Look through the data that follows and copy each line with the string "WsBinary".

Start of PROVIDED DATA

Definition get_listener (addr_config : str) : result Listener :=
  if starts_with (lit "systemd://") addr_config
  then match systemd_addr addr_config with
       | Err e => Err (lit "Invalid systemd socket address '" ++ addr_config ++ lit "': " ++ e)
       | Ok socket_addr =>
           match systemd_bind socket_addr with
           | Err e => Err (systemd_bind_error addr_config e)
           | Ok std_listener =>
               match set_nonblocking std_listener with
               | Err e => Err (lit "failed to set socket to non-blocking: " ++ e)
               | Ok tt => map_error (fun e => lit "failed to convert socket to tokio: " ++ e)
                            (from_std std_listener)
               end
           end
       end
  else let addr := listen_addr addr_config in
       map_error (bind_error addr_config addr) (tcp_bind addr).

(** [run_ws_bridge] up to its loop: the listener, and the address every connection dials. *)
Definition bridge_addrs (c : Config) : option (str * str) :=
  match cfg_ws_addr c with
  | Some raw => Some (listen_addr raw, lit "127.0.0.1:" ++ show_N (port_from_addr (cfg_addr c) 119))
  | None => None
  end.

Definition bridge_listener (c : Config) : result (option (Listener * str)) :=
  match bridge_addrs c with
  | Some (addr, nntp_addr) =>
      match map_error (bridge_bind_error addr) (tcp_bind addr) with
      | Ok listener => Ok (Some (listener, nntp_addr))
      | Err e => Err e
      end
  | None => Ok None
  end.
End Listeners.

(** ** The WebSocket bridge *)
Inductive WsMessage : Type :=
| WsText (t : str)
| WsBinary (b : list N)
| WsClose
| WsOther.

(** The task towards the news server, over what the WebSocket gives until it ends: the bytes
    written, and whether the task came to its end and shut its side down. *)
Fixpoint to_nntp (messages : list (result WsMessage)) : list N * result unit :=
  match messages with
  | [] => ([], Ok tt)
  | Err e :: _ => ([], Err e)
  | Ok (WsText t) :: rest => let '(out, r) := to_nntp rest in (utf8_encode t ++ out, r)
  | Ok (WsBinary b) :: rest => let '(out, r) := to_nntp rest in (b ++ out, r)
  | Ok WsClose :: _ => ([], Ok tt)
  | Ok WsOther :: rest => to_nntp rest
  end.

(** The loop towards the browser, over the results of its reads, an empty one at the end
    of the connection: the messages sent, and whether it came to the end and closed. *)
Fixpoint to_browser (reads : list (result (list N))) : list WsMessage * result unit :=
  match reads with
  | [] => ([], Ok tt)
  | Err e :: _ => ([], Err e)
  | Ok [] :: _ => ([WsClose], Ok tt)
  | Ok buf :: rest => let '(sent, r) := to_browser rest in (WsBinary buf :: sent, r)
  end.

(** ** What a reader takes *)
Definition takes {A} (P : char -> bool) (r : Reader A) : Prop :=
  forall s a rest, r s = Some (a, rest) -> exists t, s = t ++ rest /\ forallb P t = true.

Lemma takes_weaken {A} (P Q : char -> bool) (r : Reader A) :
  (forall c, P c = true -> Q c = true) -> takes P r -> takes Q r.
Proof.
  intros H Hr s a rest E. destruct (Hr s a rest E) as (t & -> & Ht). exists t. split; [done|].
  rewrite forallb_forall in *. auto.
Qed.

Lemma takes_char (P : char -> bool) c : P c = true -> takes P (read_given_char c).
Proof.
  intros Hc [|d s] a rest; [done|]. cbn [read_given_char]. destruct (N.eqb_spec d c) as [->|]; [|done].
  intros E. injection E as _ <-. exists [c]. split; [done|]. simpl. by rewrite Hc.
Qed.

Lemma takes_then {A B} P (r : Reader A) (r' : A -> Reader B) s b rest :
  takes P r -> (forall a, takes P (r' a)) ->
  match r s with Some (a, s') => r' a s' | None => None end = Some (b, rest) ->
  exists t, s = t ++ rest /\ forallb P t = true.
Proof.
  intros Hr Hr'. destruct (r s) as [[a s']|] eqn:E; [|done]. intros E'.
  destruct (Hr _ _ _ E) as (t & -> & Ht), (Hr' _ _ _ _ E') as (t' & -> & Ht').
  exists (t ++ t'). rewrite <- app_assoc, forallb_app, Ht. done.
Qed.

Definition digit_of (radix : N) (c : char) : bool := match to_digit radix c with Some _ => true | None => false end.

Lemma read_digits_spec radix s ds rest : read_digits radix s = (ds, rest) ->
  exists t, s = t ++ rest /\ forallb (digit_of radix) t = true /\ (to_digit radix <$> t) = Some <$> ds.
Proof.
  revert ds. induction s as [|c s IH]; intros ds; cbn [read_digits].
  - intros E. injection E as <- <-. by exists [].
  - destruct (to_digit radix c) as [d|] eqn:Ed.
    + destruct (read_digits radix s) as [ds1 rest1]. intros E. injection E as <- <-.
      destruct (IH ds1 eq_refl) as (t & -> & Ht & Hd). exists (c :: t). split_and!; [done| |].
      * cbn [forallb]. unfold digit_of at 1. by rewrite Ed.
      * by rewrite !fmap_cons, Ed, Hd.
    + intros E. injection E as <- <-. by exists [].
Qed.

Lemma takes_number max radix k z : takes (digit_of radix) (read_number max radix k z).
Proof.
  intros s n rest. unfold read_number. destruct (read_digits radix s) as [ds rest1] eqn:E.
  destruct (read_digits_spec _ _ _ _ E) as (t & -> & Ht & _).
  destruct (match k with Some k => (k <? length ds)%nat | None => false end); [done|].
  destruct ds as [|d more]; [done|]. destruct (_ && _); [done|]. destruct (_ <=? max); [|done].
  intros H. injection H as _ <-. by exists t.
Qed.

Lemma takes_separator {A} P c i (r : Reader A) : P c = true -> takes P r -> takes P (read_separator c i r).
Proof.
  intros Hc Hr. destruct i; [exact Hr|]. intros s a rest. cbn [read_separator].
  apply (takes_then P (read_given_char c) (fun _ => r)); [by apply takes_char|done].
Qed.

(** The characters of an IPv4 address, and of an IPv6 address. *)
Definition ipv4_char (c : char) : bool := is_ascii_digit c || (c =? ch ".").
Definition ipv6_char (c : char) : bool := digit_of 16 c || (c =? ch ".") || (c =? ch ":").

Lemma in_range_true lo hi c : in_range lo hi c = true <-> lo <= c <= hi.
Proof. unfold in_range. by rewrite andb_true_iff, !N.leb_le. Qed.

Lemma decimal_digit c : digit_of 10 c = is_ascii_digit c.
Proof.
  unfold digit_of, to_digit. destruct (is_ascii_digit c) eqn:Ed.
  - apply in_range_true in Ed. destruct (N.ltb_spec (c - 48) 10); [done|lia].
  - destruct (in_range 97 102 c) eqn:El.
    + apply in_range_true in El. destruct (N.ltb_spec (c - 87) 10); [lia|done].
    + destruct (in_range 65 70 c) eqn:Eu; [|done].
      apply in_range_true in Eu. destruct (N.ltb_spec (c - 55) 10); [lia|done].
Qed.

Lemma decimal_hex c : is_ascii_digit c = true -> digit_of 16 c = true.
Proof.
  intros Hc. unfold digit_of, to_digit. rewrite Hc. apply in_range_true in Hc.
  destruct (N.ltb_spec (c - 48) 16); [done|lia].
Qed.

Lemma ipv4_ipv6 c : ipv4_char c = true -> ipv6_char c = true.
Proof.
  unfold ipv4_char, ipv6_char. intros [H%decimal_hex| ->]%orb_true_iff; [by rewrite H|].
  by rewrite orb_true_r.
Qed.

End of PROVIDED DATA

ANSWER TO THIS PROBLEM:
| WsBinary (b : list N)
  | Ok (WsBinary b) :: rest => let '(out, r) := to_nntp rest in (b ++ out, r)
  | Ok buf :: rest => let '(sent, r) := to_browser rest in (WsBinary buf :: sent, r)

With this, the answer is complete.